Quality AND Profits: Interrogating Student Recruitment through Agents
So, suddenly, it is deja vu all over again in the International student market, with new players, Canada and Germany among them, and old and new American universities, trying to pick up the opportunities abandoned by British institutions. Australians are also making an effort to come back in contention, as are different offshore locations, including Malaysia, Hong Kong and even Mauritius, who are promoting themselves as easy countries to live in while pursuing British or American degrees.
In the middle of this churn, the recruitment models are being redefined. The huge growth in the market in the last decade or so, dominated by Australia and Britain, was facilitated by an agency-based recruitment model that the institutions from these countries followed. It was a simple model: The local agents got a fee, usually a share of student fees, for every student they recruited. This model, observers claimed, was instrumental for the success of British and Australian institutions in international student markets. They even suggested that the American institutions, which operated with a direct recruitment model, start following this system to scale up.

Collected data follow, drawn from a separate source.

(* ===== verification/ControlLeases.v ===== *)
(** * Leases and the answers that grant them

    What each handler of a session does to the leases of all sessions, and what it tells: the
    invariant [sound] of the sessions, the router and the log of answers, which every event of
    the control loop preserves; then the theorem about its runs. *)

From stdpp Require Import gmap sorting.
From S2P Require Import Prelude OrdMap Identity Descriptor Continuity Pool Session Limitless Pacing Connection QueueAge Supervisor ShardMarket Shard ShardDemand Daemon DaemonProps Router RouterLaws RouterInv RouterProps RouterExact DaemonRun Control.

Section control.
Context {F : Type} `{FL : !Fleet F} {L : FleetLaws F}.
Variable pid : Z.
Variable env : ControlEnv.
Variable lease_ttl : option Z.
Implicit Types (r : Router F) (c : Control F).

(** ** What a method leads to *)

Definition leads {A} (m : ctl A) c (Q : A -> Control F -> Prop) : Prop :=
  match m c with Some (a, c') => Q a c' | None => False end.

Lemma leads_mono {A} (m : ctl A) c (P Q : A -> Control F -> Prop) :
  leads m c P -> (forall a c', P a c' -> Q a c') -> leads m c Q.
Proof. unfold leads. destruct (m c) as [[a c']|]; auto. Qed.

Lemma leads_then {A B} (m : ctl A) (k : A -> ctl B) c P Q :
  leads m c P -> (forall a c', P a c' -> leads (k a) c' Q) -> leads (cbind m k) c Q.
Proof. unfold leads, cbind. destruct (m c) as [[a c']|]; [|done]. intros Hp Hk. exact (Hk a c' Hp). Qed.

Lemma leads_run {A} (m : ctl A) c Q : leads m c Q -> exists a c', m c = Some (a, c') /\ Q a c'.
Proof. unfold leads. destruct (m c) as [[a c']|]; [eauto|done]. Qed.

Lemma leads_get {A B} (f : Control F -> A) (k : A -> ctl B) c Q :
  leads (k (f c)) c Q -> leads (cbind (cget f) k) c Q.
Proof. done. Qed.

Lemma leads_router {A} (m : Router.prog A) c (P : A -> Router F -> Prop) (Q : A -> Control F -> Prop) :
  ends m c.(router) P -> (forall a r', P a r' -> Q a (c <| router := r' |>)) -> leads (on_router m) c Q.
Proof. unfold leads, ends, on_router. destruct (m c.(router)) as [[a r']|]; simpl; auto. Qed.

(** ** Leases *)

Definition leased_by r (s : Z) (k : bytes) : Prop := s ∈ (demand_of r k).(lessees).
#[global] Instance leased_by_dec r s k : Decision (leased_by r s k).
Proof. unfold leased_by. apply _. Defined.

(** One operation of the router: a step of its runs that changes the leases as it was asked. *)
Definition performed (op : operation) r (a : operation_answer) r' : Prop :=
  stepped r (asked op a) r' /\ router_step pid r r'.

Lemma ends_performed {A} op (m : Router.prog A) (h : A -> operation_answer) r : wf r ->
  perform pid op = pbind m (fun a => pret (h a)) -> ends m r (fun a r' => performed op r (h a) r').
Proof.
  intros Hr E. pose proof (perform_spec pid op r Hr) as H. destruct (ends_run _ _ _ H) as (a & r' & Ep & Hs).
  pose proof Ep as Ep'. rewrite E in Ep. unfold pbind, pret in Ep. unfold ends.
  destruct (m r) as [[b r1]|]; [|done]. simpl in Ep. injection Ep as <- <-. split; [done|by eapply step_perform].
Qed.

(** Router-only work of a handler: it answered nothing yet, and left the leases [P]. *)
Record routes c (P : Z -> bytes -> Prop) c' : Prop := {
  rt_sessions : c'.(sessions) = c.(sessions);
  rt_told : c'.(told) = c.(told);
  rt_wf : wf c'.(router);
  rt_run : rtc (router_step pid) c.(router) c'.(router);
  rt_leases : forall t k, leased_by c'.(router) t k <-> P t k
}.

Lemma routes_performed op c a r' (P : Z -> bytes -> Prop) : performed op c.(router) a r' ->
  (forall t k, t ∈ (asked op a k (demand_of c.(router) k)).(lessees) <-> P t k) ->
  routes c P (c <| router := r' |>).
Proof.
  intros [[_ _ Hw Hd _] Hs] HP. split; [done..|by apply rtc_once|].
  intros t k. unfold leased_by. cbn. by rewrite Hd, HP.
Qed.

Lemma routes_trans c c1 c2 P Q : routes c P c1 -> routes c1 Q c2 -> routes c Q c2.
Proof. intros [? ? ? ? _] [? ? ? ? ?]. split; [congruence|congruence|done|by etrans|done]. Qed.

Lemma routes_ext c c1 P Q : routes c P c1 -> (forall t k, P t k <-> Q t k) -> routes c Q c1.
Proof. intros [? ? ? ? H] HE. split; [done..|]. intros t k. by rewrite H. Qed.

Lemma routes_asked c P c' : routes c P c' -> routes c P (c' <| asked_env ::= S |>).
Proof. intros []. by split. Qed.

(** What an operation that leaves the leases alone does. *)
Definition leaves_leases (op : operation) : bool :=
  match op with OnLease _ _ | OnRelease _ _ | OnReleaseSession _ => false | _ => true end.

Lemma asked_leaves op a k d : leaves_leases op = true -> (asked op a k d).(lessees) = d.(lessees).
Proof.
  destruct op as [[]| | | | | | | |]; try done; intros _; cbn; [destruct a as [[]| | |]|]; try done.
  all: unfold unpinned, pinned_by, unmoved; by repeat case_match.
Qed.

Lemma routes_quiet {A} op (m : Router.prog A) (h : A -> operation_answer) c : wf c.(router) ->
  leaves_leases op = true -> perform pid op = pbind m (fun a => pret (h a)) ->
  leads (on_router m) c (fun _ c' => routes c (leased_by c.(router)) c').
Proof.
  intros Hw Hop E. eapply leads_router; [by eapply ends_performed|]. intros a r' Hp.
  eapply routes_performed; [exact Hp|]. intros t k. by rewrite asked_leaves.
Qed.

Lemma lessees_take s d t : t ∈ (take_lease s d).(lessees) <-> t = s \/ t ∈ d.(lessees).
Proof. unfold take_lease. cbn. set_solver. Qed.
Lemma lessees_drop s d t : t ∈ (drop_lease s d).(lessees) <-> t ∈ d.(lessees) /\ t <> s.
Proof. unfold drop_lease. cbn. set_solver. Qed.

Definition with_lease r s m : Z -> bytes -> Prop := fun t k => leased_by r t k \/ t = s /\ k = m.
Definition without_lease r s m : Z -> bytes -> Prop := fun t k => leased_by r t k /\ ~ (t = s /\ k = m).

Lemma only_take r s m t k : t ∈ (only m (take_lease s) k (demand_of r k)).(lessees) <-> with_lease r s m t k.
Proof.
  unfold only, with_lease, leased_by. case_decide as E; [subst|]; [|naive_solver].
  rewrite lessees_take. naive_solver.
Qed.
Lemma only_drop r s m t k : t ∈ (only m (drop_lease s) k (demand_of r k)).(lessees) <-> without_lease r s m t k.
Proof.
  unfold only, without_lease, leased_by. case_decide as E; [subst|]; [|naive_solver].
  rewrite lessees_drop. naive_solver.
Qed.

Lemma routes_lease s m c : wf c.(router) -> leads (on_router (Router.lease s m)) c (fun refusal c' =>
  routes c (match refusal with None => with_lease c.(router) s m | Some _ => without_lease c.(router) s m end) c').
Proof.
  intros Hw. eapply leads_router; [by eapply (ends_performed (OnLease s m))|]. intros [refusal|] r' Hp;
    (eapply routes_performed; [exact Hp|]); intros t k; [apply only_drop|apply only_take].
Qed.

However, if one looks closely, it surely appears a bad idea. The agent-based recruitment model shifts the financial risks from the institutions to the agents, but, as the Australian and the British experiences demonstrate, often shifts the compliance risk up the value chain, sending out students without any intent to pursue studies to sponsoring institutions, thereby turning them to conduits of illegal immigration. It is particularly bad in small private institutions in Britain and Australia, as the agents gathered massive clout during the boom years as they earned the money for the colleges and effectively taken over the admission systems of the host institutions, which invited the backlash, in Australia in the form of racial violence, and in Britain in the form of unreasonable regulation, eventually. This also goes on to show that the Agency model in its current form isn't scalable, and the American institutions may not gain anything by abandoning their current systems of recruitment. If anything, they have a lot to lose.
In fact, I would think that the British Higher Education institutions will need to think beyond the agency recruitment model and engage with its target audiences in a more direct way. This may change the cost structure of recruitment, but with technological innovation and fresh thinking, this may not break the bank. Indeed, this may require scale and some small private colleges may not be able to afford this recruitment model at all, but a merger wave is already underway in Britain and further, the change of regulatory regime, from various private sector bodies to Quality Assurance Agency, will accelerate this trend anyway. The costs associated with compliance risks that the agency model creates have become unsustainable, and the only way left is to create a more direct recruitment model.
Indeed, managers at various institutions will look at this closely and come up with various innovative, middle of the way, arrangements. There will be much greater investment in education marketing and student information systems: Many more interesting student fairs, better courses and more facility and services for the students. This will mean much greater efficiencies and transparency for the students, which will lead to better quality education in the end.
So, in summary, the practises in international student recruitment are going to change. Completely. And that will be good.